| THE TASK |
Every line with "fine" in it should be copied from the data.

Collected data:

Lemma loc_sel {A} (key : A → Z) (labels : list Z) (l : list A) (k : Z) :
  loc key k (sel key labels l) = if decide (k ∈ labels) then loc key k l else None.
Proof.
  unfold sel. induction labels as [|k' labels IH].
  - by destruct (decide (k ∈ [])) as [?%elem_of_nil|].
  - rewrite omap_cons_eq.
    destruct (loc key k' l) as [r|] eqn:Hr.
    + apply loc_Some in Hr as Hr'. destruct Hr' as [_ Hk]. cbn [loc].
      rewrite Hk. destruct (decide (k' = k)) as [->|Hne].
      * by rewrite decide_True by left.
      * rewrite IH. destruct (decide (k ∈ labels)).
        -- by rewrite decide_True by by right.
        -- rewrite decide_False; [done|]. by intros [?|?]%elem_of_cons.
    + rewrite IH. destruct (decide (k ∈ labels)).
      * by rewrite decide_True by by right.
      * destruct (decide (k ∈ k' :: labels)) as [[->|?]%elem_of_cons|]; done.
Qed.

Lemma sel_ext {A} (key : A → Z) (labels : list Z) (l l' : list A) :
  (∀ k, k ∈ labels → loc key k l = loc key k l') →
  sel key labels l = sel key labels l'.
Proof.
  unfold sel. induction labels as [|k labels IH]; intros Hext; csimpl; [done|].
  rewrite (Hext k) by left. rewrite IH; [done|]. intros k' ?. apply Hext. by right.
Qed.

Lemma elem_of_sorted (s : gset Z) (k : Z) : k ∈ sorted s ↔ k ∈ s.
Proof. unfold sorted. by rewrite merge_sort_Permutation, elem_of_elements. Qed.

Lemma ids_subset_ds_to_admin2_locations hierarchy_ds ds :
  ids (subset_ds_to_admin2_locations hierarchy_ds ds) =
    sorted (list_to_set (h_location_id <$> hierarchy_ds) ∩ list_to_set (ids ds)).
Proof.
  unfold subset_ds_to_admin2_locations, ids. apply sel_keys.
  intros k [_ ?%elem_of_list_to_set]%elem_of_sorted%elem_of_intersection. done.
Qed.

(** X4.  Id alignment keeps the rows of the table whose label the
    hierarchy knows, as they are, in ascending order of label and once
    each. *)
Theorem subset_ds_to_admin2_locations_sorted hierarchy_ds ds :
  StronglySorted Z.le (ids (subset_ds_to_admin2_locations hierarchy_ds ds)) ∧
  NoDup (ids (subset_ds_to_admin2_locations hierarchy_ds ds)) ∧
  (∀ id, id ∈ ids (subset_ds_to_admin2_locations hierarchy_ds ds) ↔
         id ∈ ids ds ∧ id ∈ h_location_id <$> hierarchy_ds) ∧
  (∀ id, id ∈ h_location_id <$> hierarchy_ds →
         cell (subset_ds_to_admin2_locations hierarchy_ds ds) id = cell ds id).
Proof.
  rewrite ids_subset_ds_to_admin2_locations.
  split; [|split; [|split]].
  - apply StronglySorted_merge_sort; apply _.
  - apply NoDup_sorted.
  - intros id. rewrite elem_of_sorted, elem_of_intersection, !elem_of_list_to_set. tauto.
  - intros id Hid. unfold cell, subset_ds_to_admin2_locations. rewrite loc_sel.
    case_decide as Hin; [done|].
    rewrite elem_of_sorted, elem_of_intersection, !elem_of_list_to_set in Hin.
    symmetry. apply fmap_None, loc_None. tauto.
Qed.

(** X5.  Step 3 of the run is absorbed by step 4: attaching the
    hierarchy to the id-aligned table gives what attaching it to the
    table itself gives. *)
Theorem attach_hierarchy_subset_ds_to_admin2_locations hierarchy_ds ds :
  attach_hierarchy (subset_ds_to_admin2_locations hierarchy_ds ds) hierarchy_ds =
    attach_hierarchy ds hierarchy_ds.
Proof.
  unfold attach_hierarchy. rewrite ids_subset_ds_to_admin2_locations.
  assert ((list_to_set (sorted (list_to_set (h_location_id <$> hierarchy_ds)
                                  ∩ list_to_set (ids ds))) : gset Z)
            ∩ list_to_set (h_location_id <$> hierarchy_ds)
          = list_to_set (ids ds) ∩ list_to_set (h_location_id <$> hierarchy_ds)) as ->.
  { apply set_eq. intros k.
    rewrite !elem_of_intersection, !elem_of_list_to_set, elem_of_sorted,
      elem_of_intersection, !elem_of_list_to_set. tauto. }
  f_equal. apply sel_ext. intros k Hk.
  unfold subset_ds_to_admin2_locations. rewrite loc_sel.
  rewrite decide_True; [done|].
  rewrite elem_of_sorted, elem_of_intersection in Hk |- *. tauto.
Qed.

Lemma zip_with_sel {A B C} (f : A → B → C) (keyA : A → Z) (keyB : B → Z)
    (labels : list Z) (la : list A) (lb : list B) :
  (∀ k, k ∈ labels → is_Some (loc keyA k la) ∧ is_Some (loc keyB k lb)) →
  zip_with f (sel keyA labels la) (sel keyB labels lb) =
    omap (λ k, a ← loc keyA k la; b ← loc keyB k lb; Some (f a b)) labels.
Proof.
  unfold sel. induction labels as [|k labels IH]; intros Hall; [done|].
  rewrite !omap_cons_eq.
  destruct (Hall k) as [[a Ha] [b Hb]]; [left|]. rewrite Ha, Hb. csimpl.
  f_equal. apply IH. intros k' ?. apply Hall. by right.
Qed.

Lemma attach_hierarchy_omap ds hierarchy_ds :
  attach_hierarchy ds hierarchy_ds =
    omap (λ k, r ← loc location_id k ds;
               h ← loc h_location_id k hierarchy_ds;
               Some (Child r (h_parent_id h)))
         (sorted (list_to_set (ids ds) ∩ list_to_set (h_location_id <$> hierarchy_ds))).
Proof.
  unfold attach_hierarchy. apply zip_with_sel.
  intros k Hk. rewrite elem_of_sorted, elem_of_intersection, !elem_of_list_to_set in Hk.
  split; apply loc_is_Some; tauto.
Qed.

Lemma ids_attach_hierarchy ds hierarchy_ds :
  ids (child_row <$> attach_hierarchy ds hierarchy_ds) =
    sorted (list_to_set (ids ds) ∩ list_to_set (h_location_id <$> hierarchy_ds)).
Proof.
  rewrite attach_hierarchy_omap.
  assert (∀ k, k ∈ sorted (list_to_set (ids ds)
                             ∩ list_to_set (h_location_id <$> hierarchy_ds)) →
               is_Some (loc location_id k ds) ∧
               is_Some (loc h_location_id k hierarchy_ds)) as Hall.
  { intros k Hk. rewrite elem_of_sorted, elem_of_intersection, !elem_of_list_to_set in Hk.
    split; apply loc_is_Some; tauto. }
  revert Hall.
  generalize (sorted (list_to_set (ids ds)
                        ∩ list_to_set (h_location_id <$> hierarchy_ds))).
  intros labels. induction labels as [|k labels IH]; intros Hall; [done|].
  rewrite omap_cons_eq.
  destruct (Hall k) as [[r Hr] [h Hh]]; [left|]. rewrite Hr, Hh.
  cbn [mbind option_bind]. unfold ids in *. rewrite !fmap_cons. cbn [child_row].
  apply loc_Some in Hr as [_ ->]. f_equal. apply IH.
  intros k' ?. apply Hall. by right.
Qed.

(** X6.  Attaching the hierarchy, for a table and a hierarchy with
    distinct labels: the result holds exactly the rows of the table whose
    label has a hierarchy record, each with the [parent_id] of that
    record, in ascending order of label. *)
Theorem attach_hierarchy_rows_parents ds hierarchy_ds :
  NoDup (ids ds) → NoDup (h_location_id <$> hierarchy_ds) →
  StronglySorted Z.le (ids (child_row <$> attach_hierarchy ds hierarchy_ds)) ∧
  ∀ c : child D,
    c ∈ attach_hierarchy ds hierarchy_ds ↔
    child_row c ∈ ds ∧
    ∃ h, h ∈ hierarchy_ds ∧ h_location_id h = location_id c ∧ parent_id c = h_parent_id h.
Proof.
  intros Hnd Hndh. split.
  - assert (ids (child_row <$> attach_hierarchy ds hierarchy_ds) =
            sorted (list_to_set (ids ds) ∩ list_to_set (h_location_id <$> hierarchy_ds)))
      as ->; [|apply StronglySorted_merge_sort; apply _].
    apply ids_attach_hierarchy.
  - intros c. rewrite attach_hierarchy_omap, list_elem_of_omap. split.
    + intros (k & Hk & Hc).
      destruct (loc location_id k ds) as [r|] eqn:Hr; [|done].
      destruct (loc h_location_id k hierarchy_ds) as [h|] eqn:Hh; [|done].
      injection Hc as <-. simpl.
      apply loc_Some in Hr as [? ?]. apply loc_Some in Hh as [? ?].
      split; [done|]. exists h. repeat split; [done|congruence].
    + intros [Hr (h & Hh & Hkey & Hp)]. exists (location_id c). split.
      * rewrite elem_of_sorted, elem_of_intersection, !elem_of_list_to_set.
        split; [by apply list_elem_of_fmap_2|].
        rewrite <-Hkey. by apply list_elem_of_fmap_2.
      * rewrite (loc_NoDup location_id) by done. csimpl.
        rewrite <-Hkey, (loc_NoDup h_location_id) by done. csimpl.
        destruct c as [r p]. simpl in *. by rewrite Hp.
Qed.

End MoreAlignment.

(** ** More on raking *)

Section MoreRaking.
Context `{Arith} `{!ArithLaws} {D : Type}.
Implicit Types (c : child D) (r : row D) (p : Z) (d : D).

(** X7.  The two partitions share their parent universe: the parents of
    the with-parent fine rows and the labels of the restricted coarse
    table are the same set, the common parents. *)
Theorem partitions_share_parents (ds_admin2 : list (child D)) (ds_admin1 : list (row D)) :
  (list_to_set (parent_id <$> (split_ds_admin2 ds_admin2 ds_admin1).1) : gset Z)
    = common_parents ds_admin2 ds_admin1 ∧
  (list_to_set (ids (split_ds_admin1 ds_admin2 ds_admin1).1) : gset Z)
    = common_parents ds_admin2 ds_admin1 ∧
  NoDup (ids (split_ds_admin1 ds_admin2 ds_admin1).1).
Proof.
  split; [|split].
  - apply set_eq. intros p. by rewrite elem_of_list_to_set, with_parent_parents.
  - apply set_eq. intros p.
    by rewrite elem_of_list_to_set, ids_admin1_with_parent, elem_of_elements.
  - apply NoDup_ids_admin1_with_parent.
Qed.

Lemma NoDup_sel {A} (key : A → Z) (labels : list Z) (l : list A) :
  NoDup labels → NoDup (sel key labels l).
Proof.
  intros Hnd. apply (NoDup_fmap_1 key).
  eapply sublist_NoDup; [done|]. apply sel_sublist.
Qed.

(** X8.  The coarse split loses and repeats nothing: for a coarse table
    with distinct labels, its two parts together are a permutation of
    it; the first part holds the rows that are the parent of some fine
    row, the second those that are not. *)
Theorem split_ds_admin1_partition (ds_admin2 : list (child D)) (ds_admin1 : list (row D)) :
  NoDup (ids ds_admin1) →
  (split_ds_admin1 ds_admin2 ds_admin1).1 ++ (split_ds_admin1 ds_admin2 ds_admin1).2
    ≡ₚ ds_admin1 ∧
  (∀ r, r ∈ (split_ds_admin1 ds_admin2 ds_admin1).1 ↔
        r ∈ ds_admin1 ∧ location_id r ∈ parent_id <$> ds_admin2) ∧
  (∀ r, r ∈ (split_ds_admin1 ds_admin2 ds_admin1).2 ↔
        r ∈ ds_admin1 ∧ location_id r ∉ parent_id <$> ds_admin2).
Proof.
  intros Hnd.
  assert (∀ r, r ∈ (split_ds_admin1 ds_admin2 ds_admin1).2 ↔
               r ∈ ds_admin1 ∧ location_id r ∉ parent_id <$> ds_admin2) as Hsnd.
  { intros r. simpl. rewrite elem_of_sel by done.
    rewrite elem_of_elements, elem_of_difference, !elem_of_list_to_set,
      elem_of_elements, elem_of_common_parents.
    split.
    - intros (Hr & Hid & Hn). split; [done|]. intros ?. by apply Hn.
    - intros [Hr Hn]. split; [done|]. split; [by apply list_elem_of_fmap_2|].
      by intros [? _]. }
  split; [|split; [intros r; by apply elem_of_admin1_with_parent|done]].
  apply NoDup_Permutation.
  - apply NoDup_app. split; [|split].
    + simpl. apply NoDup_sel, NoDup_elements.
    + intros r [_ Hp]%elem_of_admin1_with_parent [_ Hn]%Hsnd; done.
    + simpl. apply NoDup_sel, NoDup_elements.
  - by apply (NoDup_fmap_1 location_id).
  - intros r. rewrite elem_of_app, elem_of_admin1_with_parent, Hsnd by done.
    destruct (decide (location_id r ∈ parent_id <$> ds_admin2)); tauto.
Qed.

| COMPLETED TASK |
    the with-parent fine rows and the labels of the restricted coarse
    it; the first part holds the rows that are the parent of some fine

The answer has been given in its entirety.